Requirement: From the entries, return every line where the string "Context" shows up.

Stored items:
________________________

(* ===== verification/Direct.v ===== *)
(** * The direct map: [kernel/boot/map.c] with huge pages

    [remap_memmap_entry] maps a range of physical memory at [REAL_HHDM_START] with the
    largest pages that fit: 1 GiB pages, or 2 MiB pages in their place on a processor
    without them, 2 MiB pages and 4 KiB pages at the ends.  The invariant here says which
    pages of the window are mapped, by which entry, and which tables exist for them. *)

From S2P Require Import Prelude Pm Paging Slab Kmem Boot.

(** ** Paths as numbers *)
Definition psize (n : nat) : Z := 2 ^ (12 + 9 * Z.of_nat n).
Definition pre (n : nat) (va : Z) : list Z := take (4 - n) (path4 va).
Definition pnum (n : nat) (va : Z) : Z := (va / psize n) mod 2 ^ (36 - 9 * Z.of_nat n).

Lemma psize_pos n : 0 < psize n.
Proof. unfold psize. lia. Qed.
Lemma psize_S n : psize (S n) = 512 * psize n.
Proof. unfold psize. change 512 with (2 ^ 9). rewrite -Z.pow_add_r; [lia..|]. f_equal. lia. Qed.
Lemma psize_le m n : (m ≤ n)%nat → ∃ k, 0 < k ∧ psize n = k * psize m.
Proof.
  intros H. exists (2 ^ (9 * (Z.of_nat n - Z.of_nat m))). split; [lia|]. unfold psize. rewrite -Z.pow_add_r; [lia..|]. f_equal. lia.
Qed.
Lemma psize_mod m n x : (m ≤ n)%nat → x mod psize n = 0 → x mod psize m = 0.
Proof.
  intros H Hx. destruct (psize_le m n H) as (k & Hk & E). rewrite E in Hx. pose proof (psize_pos m).
  apply Z.mod_divide in Hx as [q ->]; [|lia]. rewrite Z.mul_assoc. apply Z.mod_mul. lia.
Qed.
Lemma INDEX_pnum va n : INDEX va (Z.of_nat n) = (va / psize n) mod 512.
Proof. rewrite INDEX_div; [lia|done]. Qed.
(** The number of a path: its indices are the digits to the base 512. *)
Lemma pnum_step n va : (n ≤ 2)%nat → pnum n va = INDEX va (Z.of_nat n) + 512 * pnum (S n) va.
Proof.
  intros Hn. unfold pnum. rewrite INDEX_pnum psize_S.
  replace (2 ^ (36 - 9 * Z.of_nat n)) with (512 * 2 ^ (36 - 9 * Z.of_nat (S n))).
  2:{ change 512 with (2 ^ 9). rewrite -Z.pow_add_r; [lia..|]. f_equal. lia. }
  rewrite Z.rem_mul_r; [lia..|]. rewrite (Z.mul_comm 512 (psize n)) Z.div_div; [pose proof (psize_pos n); lia|lia|done].
Qed.
Lemma pnum_3 va : pnum 3 va = INDEX va 3.
Proof. rewrite (INDEX_pnum va 3). done. Qed.
Lemma pre_snoc n va : (n ≤ 2)%nat → pre n va = pre (S n) va ++ [INDEX va (Z.of_nat n)].
Proof. by destruct n as [|[|[|]]]; [..|lia]. Qed.
Lemma pnum_nonneg n va : (n ≤ 3)%nat → 0 ≤ pnum n va.
Proof. intros Hn. unfold pnum. apply Z.mod_pos_bound. lia. Qed.
Lemma pre_eq n va va' : (n ≤ 3)%nat → pre n va = pre n va' ↔ pnum n va = pnum n va'.
Proof.
  intros Hn. assert (∃ m, (n + m = 3)%nat) as [m Hm] by (exists (3 - n)%nat; lia). revert n Hn Hm.
  induction m as [|m IH]; intros n Hn Hm.
  - assert (n = 3)%nat as -> by lia. rewrite !pnum_3. change (pre 3 va) with [INDEX va 3]. change (pre 3 va') with [INDEX va' 3].
    split; [by intros [=]|by intros ->].
  - rewrite (pre_snoc n va) ?(pre_snoc n va') ?(pnum_step n va) ?(pnum_step n va'); [lia..|]. pose proof (INDEX_ok va (Z.of_nat n)). pose proof (INDEX_ok va' (Z.of_nat n)).
    unfold index_ok in *. split.
    + intros [E ->]%app_inj_tail. apply (IH (S n)) in E; [|lia..]. by rewrite E.
    + intros E. assert (pnum (S n) va = pnum (S n) va') as E' by lia. f_equal; [by apply (IH (S n)); [lia..|]|]. f_equal. lia.
Qed.

(** ** The window *)
Section direct.
Context (feat : cpu_features) (hhdm kmap : Z).
Definition WINDOW : Z := 2 ^ 46.
Context (Hal : hhdm mod psize 2 = 0) (Hlo : 0 ≤ hhdm) (Hhi : hhdm + WINDOW ≤ 2 ^ 64).

Definition page_in (v : Z) : Prop := hhdm ≤ v < hhdm + WINDOW ∧ v mod psize 0 = 0.
(** Addresses the processor does not confuse with the window's. *)
Definition outside (va : Z) : Prop := ∀ v, page_in v → path4 va ≠ path4 v.

Lemma pre_0 va : pre 0 va = path4 va.
Proof. done. Qed.
Lemma pre_window n v v' : (n ≤ 3)%nat → page_in v → page_in v' → pre n v = pre n v' ↔ v / psize n = v' / psize n.
Proof.
  intros Hn [Hv _] [Hv' _]. rewrite pre_eq //. unfold pnum. split; [|by intros ->]. intros E. pose proof (psize_pos n) as Hp.
  assert (2 * WINDOW ≤ psize n * 2 ^ (36 - 9 * Z.of_nat n)) as Hw.
  { unfold psize, WINDOW. rewrite -Z.pow_add_r; [lia..|]. rewrite -(Z.pow_succ_r 2 46); [lia|]. apply Z.pow_le_mono_r; lia. }
  assert (psize n ≤ WINDOW) as Hkw by (apply Z.pow_le_mono_r; lia).
  assert (2 ^ (36 - 9 * Z.of_nat n) > 0) by lia. set (K := psize n) in *. set (Q := 2 ^ (36 - 9 * Z.of_nat n)) in *.
  pose proof (Z.div_mod (v / K) Q ltac:(lia)) as D1. pose proof (Z.div_mod (v' / K) Q ltac:(lia)) as D2. rewrite E in D1.
  pose proof (Z.div_mod v K ltac:(lia)) as F1. pose proof (Z.div_mod v' K ltac:(lia)) as F2.
  pose proof (Z.mod_pos_bound v K Hp). pose proof (Z.mod_pos_bound v' K Hp).
  assert (v / K / Q = v' / K / Q) as Eq; [|congruence].
  assert (K * Q * (v / K / Q - v' / K / Q) = (v - v mod K) - (v' - v' mod K)) as Ed by nia.
  assert (- (K * Q) - K < K * Q * (v / K / Q - v' / K / Q) < K * Q + K) by lia.
  assert (- 2 < v / K / Q - v' / K / Q < 2) by nia.
  destruct (decide (v / K / Q - v' / K / Q = 1)) as [E1|]; [rewrite E1 in Ed; lia|].
  destruct (decide (v / K / Q - v' / K / Q = -1)) as [E1|]; [rewrite E1 in Ed; lia|]. lia.
Qed.
(** Every path under a block of the window belongs to a page of the block. *)
Lemma block_path n v va : (n ≤ 3)%nat → page_in v → v mod psize n = 0 → v + psize n ≤ hhdm + WINDOW → pre n va = pre n v →
  ∃ v', page_in v' ∧ v' / psize n = v / psize n ∧ path4 v' = path4 va.
Proof.
  intros Hn [Hv _] Hm Hend E. apply pre_eq in E; [|done]. unfold pnum in E. pose proof (psize_pos n) as HK.
  destruct (psize_le 0 n ltac:(lia)) as (m & Hm0 & EK). set (P := psize 0) in *. assert (0 < P) as HP by apply psize_pos.
  set (K := psize n) in *. set (Q := 2 ^ (36 - 9 * Z.of_nat n)) in *. assert (0 < Q) as HQ by (unfold Q; lia).
  apply Z.mod_divide in Hm as [q ->]; [|lia]. rewrite Z.div_mul in E |- *; [lia..|].
  pose proof (Z.div_mod va K ltac:(lia)) as D. pose proof (Z.mod_pos_bound va K HK) as B. set (y := va mod K) in *. set (q' := va / K) in *.
  exists (q * K + y / P * P). pose proof (Z.div_mod y P ltac:(lia)) as Dy. pose proof (Z.mod_pos_bound y P HP) as By.
  assert (0 ≤ y / P * P < K) as Bx by (assert (0 ≤ y / P) by (apply Z.div_pos; lia); split; [apply Z.mul_nonneg_nonneg; lia|lia]). split_and!.
  - split; [lia|]. fold P. rewrite EK. replace (q * (m * P) + y / P * P) with ((q * m + y / P) * P) by lia. apply Z.mod_mul. lia.
  - rewrite Z.div_add_l; [lia|]. rewrite (Z.div_small (y / P * P)) //. lia.
  - rewrite -!pre_0. apply pre_eq; [lia|]. unfold pnum. fold P. change (36 - 9 * Z.of_nat 0) with 36.
    assert (m * Q = 2 ^ 36) as EQ.
    { unfold Q. assert (m = 2 ^ (9 * Z.of_nat n)) as ->.
      { unfold K, P, psize in EK. change (12 + 9 * Z.of_nat 0) with 12 in EK. rewrite (Z.add_comm 12) Z.pow_add_r in EK; [lia..|]. lia. }
      rewrite -Z.pow_add_r; [lia..|]. f_equal. lia. }
    replace (q * K + y / P * P) with ((q * m + y / P) * P) by (rewrite EK; lia). rewrite Z.div_mul; [lia|].
    replace (va / P) with (q' * m + y / P).
    2:{ rewrite D EK. replace (m * P * q' + y) with (q' * m * P + y) by lia. rewrite Z.div_add_l; [lia|done]. }
    pose proof (Z.div_mod q Q ltac:(lia)) as Dq. pose proof (Z.div_mod q' Q ltac:(lia)) as Dq'. rewrite -E in Dq.
    replace (q * m + y / P) with (q' * m + y / P + (q / Q - q' / Q) * 2 ^ 36) by (rewrite -EQ; nia).
    by rewrite Z.mod_add.
Qed.

(** The entry of a page: of the size [n], for the physical address it is mapped to. *)
Definition hg (n : nat) : Z := match n with 0%nat => 0 | _ => ptePagesize end.
Definition DMFLAGS : Z := Z.lor kVmGlobal kVmAll.
Definition dm_entry (n : nat) (v : Z) (c : cachemode) : Z := make_entry feat (hg n) (align_down (v - hhdm) (psize n)) c DMFLAGS.

(** [done]: the pages mapped so far, with their cache mode.  A table exists for a block of
    2 MiB or 1 GiB only where a page has been mapped. *)
Record dm (done : Z → option cachemode) (f : Z → Z) : Prop := {
  dm_leaf : ∀ v, page_in v → match done v with
    | Some c => ∃ n, (n ≤ 2)%nat ∧ leaf_at f kmap (path4 v) n (dm_entry n v c)
    | None => ∀ n e, ¬ leaf_at f kmap (path4 v) n e
    end;
  dm_tbl : ∀ v n, page_in v → (n = 1 ∨ n = 2)%nat → is_Some (tbl f kmap (pre n v)) →
    ∃ v', page_in v' ∧ is_Some (done v') ∧ pre n v' = pre n v;
}.
Lemma dm_ext done done' f : (∀ v, page_in v → done v = done' v) → dm done f → dm done' f.
Proof.
  intros E [L T]. split.
  - intros v Hv. rewrite -E //. by apply L.
  - intros v n Hv Hn Ht. destruct (T v n Hv Hn Ht) as (v' & Hv' & Hd & Ep). exists v'. by rewrite -E.
Qed.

________________________

Solution for this exercise:
Context (feat : cpu_features) (hhdm kmap : Z).
Context (Hal : hhdm mod psize 2 = 0) (Hlo : 0 ≤ hhdm) (Hhi : hhdm + WINDOW ≤ 2 ^ 64).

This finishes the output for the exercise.